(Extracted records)
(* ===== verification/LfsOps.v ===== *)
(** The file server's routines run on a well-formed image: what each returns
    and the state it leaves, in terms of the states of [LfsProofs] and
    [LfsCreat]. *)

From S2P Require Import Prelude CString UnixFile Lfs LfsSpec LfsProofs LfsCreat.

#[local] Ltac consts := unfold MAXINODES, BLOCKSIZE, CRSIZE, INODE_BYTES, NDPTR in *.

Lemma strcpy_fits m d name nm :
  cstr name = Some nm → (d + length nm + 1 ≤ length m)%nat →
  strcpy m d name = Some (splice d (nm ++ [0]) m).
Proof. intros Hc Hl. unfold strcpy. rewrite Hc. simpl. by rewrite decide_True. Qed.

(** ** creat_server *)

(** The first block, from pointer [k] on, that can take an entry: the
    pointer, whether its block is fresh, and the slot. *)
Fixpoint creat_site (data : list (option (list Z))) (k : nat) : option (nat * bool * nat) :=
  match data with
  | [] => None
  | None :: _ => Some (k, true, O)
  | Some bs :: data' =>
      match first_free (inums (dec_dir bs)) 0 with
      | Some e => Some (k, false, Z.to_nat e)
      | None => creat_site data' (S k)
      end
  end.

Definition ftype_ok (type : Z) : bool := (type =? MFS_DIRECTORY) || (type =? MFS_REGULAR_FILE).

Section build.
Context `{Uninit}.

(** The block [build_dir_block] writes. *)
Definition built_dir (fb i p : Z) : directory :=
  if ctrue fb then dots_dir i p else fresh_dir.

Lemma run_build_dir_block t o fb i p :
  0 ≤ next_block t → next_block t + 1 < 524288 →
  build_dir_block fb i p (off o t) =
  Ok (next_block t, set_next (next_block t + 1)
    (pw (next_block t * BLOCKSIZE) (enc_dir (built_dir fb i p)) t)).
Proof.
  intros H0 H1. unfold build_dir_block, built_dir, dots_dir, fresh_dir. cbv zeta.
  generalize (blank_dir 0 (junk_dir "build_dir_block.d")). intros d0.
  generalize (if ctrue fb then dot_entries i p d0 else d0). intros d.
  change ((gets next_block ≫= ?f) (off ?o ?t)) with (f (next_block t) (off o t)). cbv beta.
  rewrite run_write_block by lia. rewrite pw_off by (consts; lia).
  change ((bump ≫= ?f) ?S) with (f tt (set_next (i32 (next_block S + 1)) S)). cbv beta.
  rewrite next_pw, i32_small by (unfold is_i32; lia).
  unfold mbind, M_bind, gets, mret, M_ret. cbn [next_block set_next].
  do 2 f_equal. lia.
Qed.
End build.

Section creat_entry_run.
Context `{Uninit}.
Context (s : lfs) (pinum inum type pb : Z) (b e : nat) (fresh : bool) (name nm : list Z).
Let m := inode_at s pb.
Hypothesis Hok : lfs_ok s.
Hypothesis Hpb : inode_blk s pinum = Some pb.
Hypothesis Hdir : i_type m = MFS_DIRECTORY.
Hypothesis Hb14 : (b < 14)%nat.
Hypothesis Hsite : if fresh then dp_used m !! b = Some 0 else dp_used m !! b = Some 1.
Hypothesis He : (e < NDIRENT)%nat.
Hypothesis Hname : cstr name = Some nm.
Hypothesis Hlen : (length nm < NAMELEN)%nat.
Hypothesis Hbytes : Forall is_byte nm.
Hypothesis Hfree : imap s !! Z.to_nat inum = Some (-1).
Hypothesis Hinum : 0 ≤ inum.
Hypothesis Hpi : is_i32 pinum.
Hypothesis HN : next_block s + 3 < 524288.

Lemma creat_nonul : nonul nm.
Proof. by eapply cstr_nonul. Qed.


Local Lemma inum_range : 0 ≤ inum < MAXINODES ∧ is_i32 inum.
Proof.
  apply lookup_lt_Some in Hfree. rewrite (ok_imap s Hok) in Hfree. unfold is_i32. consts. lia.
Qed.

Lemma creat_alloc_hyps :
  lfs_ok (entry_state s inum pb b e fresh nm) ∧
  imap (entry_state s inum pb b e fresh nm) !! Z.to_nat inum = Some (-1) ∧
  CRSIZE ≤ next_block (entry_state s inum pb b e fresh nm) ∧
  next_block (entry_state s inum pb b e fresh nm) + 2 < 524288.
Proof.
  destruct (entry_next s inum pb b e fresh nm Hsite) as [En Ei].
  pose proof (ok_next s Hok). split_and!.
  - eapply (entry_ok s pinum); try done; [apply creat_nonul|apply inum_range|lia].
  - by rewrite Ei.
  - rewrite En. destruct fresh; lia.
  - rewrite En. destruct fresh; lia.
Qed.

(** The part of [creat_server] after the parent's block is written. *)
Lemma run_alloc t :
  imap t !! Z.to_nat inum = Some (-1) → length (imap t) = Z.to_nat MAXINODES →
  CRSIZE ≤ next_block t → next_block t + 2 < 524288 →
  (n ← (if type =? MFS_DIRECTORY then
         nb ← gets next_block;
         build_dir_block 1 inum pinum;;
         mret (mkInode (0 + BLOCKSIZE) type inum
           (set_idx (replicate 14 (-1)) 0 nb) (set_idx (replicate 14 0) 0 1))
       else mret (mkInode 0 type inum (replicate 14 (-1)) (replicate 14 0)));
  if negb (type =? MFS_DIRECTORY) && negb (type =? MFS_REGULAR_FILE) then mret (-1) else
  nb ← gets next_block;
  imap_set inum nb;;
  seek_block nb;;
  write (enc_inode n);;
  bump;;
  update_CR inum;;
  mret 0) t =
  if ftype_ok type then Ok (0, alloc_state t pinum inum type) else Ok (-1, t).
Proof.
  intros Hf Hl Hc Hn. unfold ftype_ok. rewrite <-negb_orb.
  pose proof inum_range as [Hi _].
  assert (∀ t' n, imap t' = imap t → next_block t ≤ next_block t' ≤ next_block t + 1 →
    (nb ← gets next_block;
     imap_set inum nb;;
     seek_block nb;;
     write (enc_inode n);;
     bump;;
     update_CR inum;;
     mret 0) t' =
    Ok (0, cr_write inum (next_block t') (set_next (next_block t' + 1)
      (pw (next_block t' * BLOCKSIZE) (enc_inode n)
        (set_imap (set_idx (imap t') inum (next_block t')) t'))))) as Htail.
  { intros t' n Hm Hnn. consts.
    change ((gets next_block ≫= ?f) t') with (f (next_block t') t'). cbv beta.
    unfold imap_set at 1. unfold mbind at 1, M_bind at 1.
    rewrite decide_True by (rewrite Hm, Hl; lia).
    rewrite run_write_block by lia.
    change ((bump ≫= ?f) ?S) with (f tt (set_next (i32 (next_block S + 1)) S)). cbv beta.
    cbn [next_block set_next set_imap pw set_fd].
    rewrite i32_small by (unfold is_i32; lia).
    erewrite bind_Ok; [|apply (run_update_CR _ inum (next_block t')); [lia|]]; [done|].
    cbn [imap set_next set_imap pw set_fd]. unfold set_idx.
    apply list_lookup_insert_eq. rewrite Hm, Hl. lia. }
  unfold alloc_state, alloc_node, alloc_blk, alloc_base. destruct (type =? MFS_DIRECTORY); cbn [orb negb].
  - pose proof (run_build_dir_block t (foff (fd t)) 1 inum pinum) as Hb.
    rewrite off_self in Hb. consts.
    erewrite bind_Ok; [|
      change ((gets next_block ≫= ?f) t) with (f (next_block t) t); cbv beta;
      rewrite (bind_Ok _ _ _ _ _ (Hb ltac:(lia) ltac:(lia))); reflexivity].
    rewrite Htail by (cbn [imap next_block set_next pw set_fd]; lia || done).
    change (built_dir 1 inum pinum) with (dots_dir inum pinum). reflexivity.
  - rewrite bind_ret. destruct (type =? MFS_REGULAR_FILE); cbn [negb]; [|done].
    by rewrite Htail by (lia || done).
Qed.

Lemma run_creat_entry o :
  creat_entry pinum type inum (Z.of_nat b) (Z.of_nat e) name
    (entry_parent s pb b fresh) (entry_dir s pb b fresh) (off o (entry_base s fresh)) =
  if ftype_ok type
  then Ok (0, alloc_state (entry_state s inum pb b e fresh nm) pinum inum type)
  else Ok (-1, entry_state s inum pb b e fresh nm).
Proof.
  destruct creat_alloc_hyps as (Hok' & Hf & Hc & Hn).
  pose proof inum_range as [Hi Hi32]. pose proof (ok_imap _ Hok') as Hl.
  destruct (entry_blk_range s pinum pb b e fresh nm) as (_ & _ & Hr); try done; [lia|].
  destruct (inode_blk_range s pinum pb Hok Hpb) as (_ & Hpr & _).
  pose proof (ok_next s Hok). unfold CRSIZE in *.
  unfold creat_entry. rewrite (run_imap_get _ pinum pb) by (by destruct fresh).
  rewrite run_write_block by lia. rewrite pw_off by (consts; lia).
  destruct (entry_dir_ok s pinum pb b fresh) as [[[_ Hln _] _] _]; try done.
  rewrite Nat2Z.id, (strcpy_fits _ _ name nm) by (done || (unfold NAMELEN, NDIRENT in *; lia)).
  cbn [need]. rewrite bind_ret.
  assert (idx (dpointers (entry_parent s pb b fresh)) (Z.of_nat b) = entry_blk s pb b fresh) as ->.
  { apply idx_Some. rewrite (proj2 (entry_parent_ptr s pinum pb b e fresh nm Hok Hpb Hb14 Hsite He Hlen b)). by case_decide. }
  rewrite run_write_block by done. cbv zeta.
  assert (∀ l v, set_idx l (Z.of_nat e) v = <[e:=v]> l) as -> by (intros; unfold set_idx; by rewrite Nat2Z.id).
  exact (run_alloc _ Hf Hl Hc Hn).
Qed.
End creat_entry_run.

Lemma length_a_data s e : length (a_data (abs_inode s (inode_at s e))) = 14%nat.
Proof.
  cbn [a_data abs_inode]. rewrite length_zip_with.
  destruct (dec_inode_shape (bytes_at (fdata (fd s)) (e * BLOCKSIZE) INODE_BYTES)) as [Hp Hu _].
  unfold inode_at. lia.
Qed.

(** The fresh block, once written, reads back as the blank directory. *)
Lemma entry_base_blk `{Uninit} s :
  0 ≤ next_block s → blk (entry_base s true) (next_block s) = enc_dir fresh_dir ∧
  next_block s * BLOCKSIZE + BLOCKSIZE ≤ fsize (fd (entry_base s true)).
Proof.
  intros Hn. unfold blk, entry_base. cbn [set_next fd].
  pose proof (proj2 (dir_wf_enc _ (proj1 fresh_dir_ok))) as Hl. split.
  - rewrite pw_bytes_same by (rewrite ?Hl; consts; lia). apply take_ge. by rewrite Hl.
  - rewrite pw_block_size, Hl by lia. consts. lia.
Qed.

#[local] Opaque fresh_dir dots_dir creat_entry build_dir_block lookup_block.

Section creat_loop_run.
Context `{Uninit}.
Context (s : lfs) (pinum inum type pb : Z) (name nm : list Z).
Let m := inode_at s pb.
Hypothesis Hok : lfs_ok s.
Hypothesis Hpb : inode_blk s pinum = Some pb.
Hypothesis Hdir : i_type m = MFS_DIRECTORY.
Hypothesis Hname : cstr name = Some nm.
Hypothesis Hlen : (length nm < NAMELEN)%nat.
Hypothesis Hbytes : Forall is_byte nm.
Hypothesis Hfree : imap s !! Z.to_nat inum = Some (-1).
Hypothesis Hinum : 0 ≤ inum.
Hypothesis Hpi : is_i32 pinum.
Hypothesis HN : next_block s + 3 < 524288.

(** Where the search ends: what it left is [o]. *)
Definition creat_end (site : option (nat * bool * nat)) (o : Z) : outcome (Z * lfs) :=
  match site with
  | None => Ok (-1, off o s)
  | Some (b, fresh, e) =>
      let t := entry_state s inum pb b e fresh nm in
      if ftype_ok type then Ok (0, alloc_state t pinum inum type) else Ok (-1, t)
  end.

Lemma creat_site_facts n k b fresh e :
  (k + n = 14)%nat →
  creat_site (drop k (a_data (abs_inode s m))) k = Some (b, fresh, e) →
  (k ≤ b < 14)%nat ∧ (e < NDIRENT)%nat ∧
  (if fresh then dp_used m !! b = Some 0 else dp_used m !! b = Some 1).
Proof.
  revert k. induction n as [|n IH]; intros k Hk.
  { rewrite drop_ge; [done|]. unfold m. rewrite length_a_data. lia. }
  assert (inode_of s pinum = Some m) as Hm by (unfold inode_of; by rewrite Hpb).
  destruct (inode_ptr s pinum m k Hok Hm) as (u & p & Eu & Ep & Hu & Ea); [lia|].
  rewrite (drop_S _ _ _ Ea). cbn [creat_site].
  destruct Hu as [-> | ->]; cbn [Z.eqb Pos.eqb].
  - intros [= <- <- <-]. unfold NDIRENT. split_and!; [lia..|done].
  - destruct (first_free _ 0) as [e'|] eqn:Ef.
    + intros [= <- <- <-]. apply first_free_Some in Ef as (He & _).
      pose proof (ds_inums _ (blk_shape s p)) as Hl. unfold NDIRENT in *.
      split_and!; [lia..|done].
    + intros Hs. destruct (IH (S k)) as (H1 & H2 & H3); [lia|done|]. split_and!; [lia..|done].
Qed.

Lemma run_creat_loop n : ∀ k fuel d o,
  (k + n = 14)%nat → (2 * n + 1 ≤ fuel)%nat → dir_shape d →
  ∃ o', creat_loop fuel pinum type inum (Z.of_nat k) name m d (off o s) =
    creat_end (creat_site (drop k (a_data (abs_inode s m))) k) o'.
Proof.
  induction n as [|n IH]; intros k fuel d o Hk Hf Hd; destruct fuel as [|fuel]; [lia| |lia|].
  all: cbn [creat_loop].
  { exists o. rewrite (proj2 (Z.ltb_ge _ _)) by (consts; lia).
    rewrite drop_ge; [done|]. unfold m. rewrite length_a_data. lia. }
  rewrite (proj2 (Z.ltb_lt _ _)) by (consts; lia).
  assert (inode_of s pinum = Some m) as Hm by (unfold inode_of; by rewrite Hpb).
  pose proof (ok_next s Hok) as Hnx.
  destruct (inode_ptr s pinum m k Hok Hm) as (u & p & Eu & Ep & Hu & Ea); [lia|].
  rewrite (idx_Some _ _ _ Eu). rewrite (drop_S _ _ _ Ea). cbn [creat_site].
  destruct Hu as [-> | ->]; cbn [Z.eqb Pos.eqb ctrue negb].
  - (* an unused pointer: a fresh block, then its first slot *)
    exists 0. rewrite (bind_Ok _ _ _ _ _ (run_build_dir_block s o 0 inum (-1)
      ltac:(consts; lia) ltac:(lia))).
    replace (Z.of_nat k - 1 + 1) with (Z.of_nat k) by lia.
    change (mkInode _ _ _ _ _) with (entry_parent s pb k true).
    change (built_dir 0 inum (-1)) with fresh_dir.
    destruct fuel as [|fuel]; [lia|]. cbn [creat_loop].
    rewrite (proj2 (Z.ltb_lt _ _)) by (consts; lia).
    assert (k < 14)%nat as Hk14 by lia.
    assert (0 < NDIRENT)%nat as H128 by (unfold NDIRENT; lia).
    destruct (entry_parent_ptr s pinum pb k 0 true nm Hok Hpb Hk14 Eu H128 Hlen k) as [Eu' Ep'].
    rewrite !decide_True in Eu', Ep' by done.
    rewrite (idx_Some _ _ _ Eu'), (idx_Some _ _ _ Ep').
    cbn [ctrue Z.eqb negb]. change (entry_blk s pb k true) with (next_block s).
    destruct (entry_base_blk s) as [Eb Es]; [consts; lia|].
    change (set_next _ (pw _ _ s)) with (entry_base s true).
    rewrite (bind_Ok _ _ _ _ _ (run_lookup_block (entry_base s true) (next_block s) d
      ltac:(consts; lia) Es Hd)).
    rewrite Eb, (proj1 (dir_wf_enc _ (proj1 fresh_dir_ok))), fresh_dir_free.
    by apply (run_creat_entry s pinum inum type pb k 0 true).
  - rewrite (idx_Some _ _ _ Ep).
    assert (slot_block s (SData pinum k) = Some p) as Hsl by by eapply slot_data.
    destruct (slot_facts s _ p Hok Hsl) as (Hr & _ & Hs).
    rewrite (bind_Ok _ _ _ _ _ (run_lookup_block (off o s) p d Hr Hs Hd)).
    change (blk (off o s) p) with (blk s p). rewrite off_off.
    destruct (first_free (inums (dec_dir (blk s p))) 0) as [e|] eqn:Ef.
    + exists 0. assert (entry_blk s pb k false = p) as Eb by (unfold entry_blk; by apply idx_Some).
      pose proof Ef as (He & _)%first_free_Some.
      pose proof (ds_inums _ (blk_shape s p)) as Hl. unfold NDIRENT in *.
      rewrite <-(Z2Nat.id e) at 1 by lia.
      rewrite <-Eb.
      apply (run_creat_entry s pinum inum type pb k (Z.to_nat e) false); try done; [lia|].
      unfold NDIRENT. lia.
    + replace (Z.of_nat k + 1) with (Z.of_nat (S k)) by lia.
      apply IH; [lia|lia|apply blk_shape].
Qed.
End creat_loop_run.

● Your task:
Reproduce the entries exactly, starting at their first line and stopping after the line with "rewrite next_pw, i32_small".

● Exercise solution:
(* ===== verification/LfsOps.v ===== *)
(** The file server's routines run on a well-formed image: what each returns
    and the state it leaves, in terms of the states of [LfsProofs] and
    [LfsCreat]. *)

From S2P Require Import Prelude CString UnixFile Lfs LfsSpec LfsProofs LfsCreat.

#[local] Ltac consts := unfold MAXINODES, BLOCKSIZE, CRSIZE, INODE_BYTES, NDPTR in *.

Lemma strcpy_fits m d name nm :
  cstr name = Some nm → (d + length nm + 1 ≤ length m)%nat →
  strcpy m d name = Some (splice d (nm ++ [0]) m).
Proof. intros Hc Hl. unfold strcpy. rewrite Hc. simpl. by rewrite decide_True. Qed.

(** ** creat_server *)

(** The first block, from pointer [k] on, that can take an entry: the
    pointer, whether its block is fresh, and the slot. *)
Fixpoint creat_site (data : list (option (list Z))) (k : nat) : option (nat * bool * nat) :=
  match data with
  | [] => None
  | None :: _ => Some (k, true, O)
  | Some bs :: data' =>
      match first_free (inums (dec_dir bs)) 0 with
      | Some e => Some (k, false, Z.to_nat e)
      | None => creat_site data' (S k)
      end
  end.

Definition ftype_ok (type : Z) : bool := (type =? MFS_DIRECTORY) || (type =? MFS_REGULAR_FILE).

Section build.
Context `{Uninit}.

(** The block [build_dir_block] writes. *)
Definition built_dir (fb i p : Z) : directory :=
  if ctrue fb then dots_dir i p else fresh_dir.

Lemma run_build_dir_block t o fb i p :
  0 ≤ next_block t → next_block t + 1 < 524288 →
  build_dir_block fb i p (off o t) =
  Ok (next_block t, set_next (next_block t + 1)
    (pw (next_block t * BLOCKSIZE) (enc_dir (built_dir fb i p)) t)).
Proof.
  intros H0 H1. unfold build_dir_block, built_dir, dots_dir, fresh_dir. cbv zeta.
  generalize (blank_dir 0 (junk_dir "build_dir_block.d")). intros d0.
  generalize (if ctrue fb then dot_entries i p d0 else d0). intros d.
  change ((gets next_block ≫= ?f) (off ?o ?t)) with (f (next_block t) (off o t)). cbv beta.
  rewrite run_write_block by lia. rewrite pw_off by (consts; lia).
  change ((bump ≫= ?f) ?S) with (f tt (set_next (i32 (next_block S + 1)) S)). cbv beta.
  rewrite next_pw, i32_small by (unfold is_i32; lia).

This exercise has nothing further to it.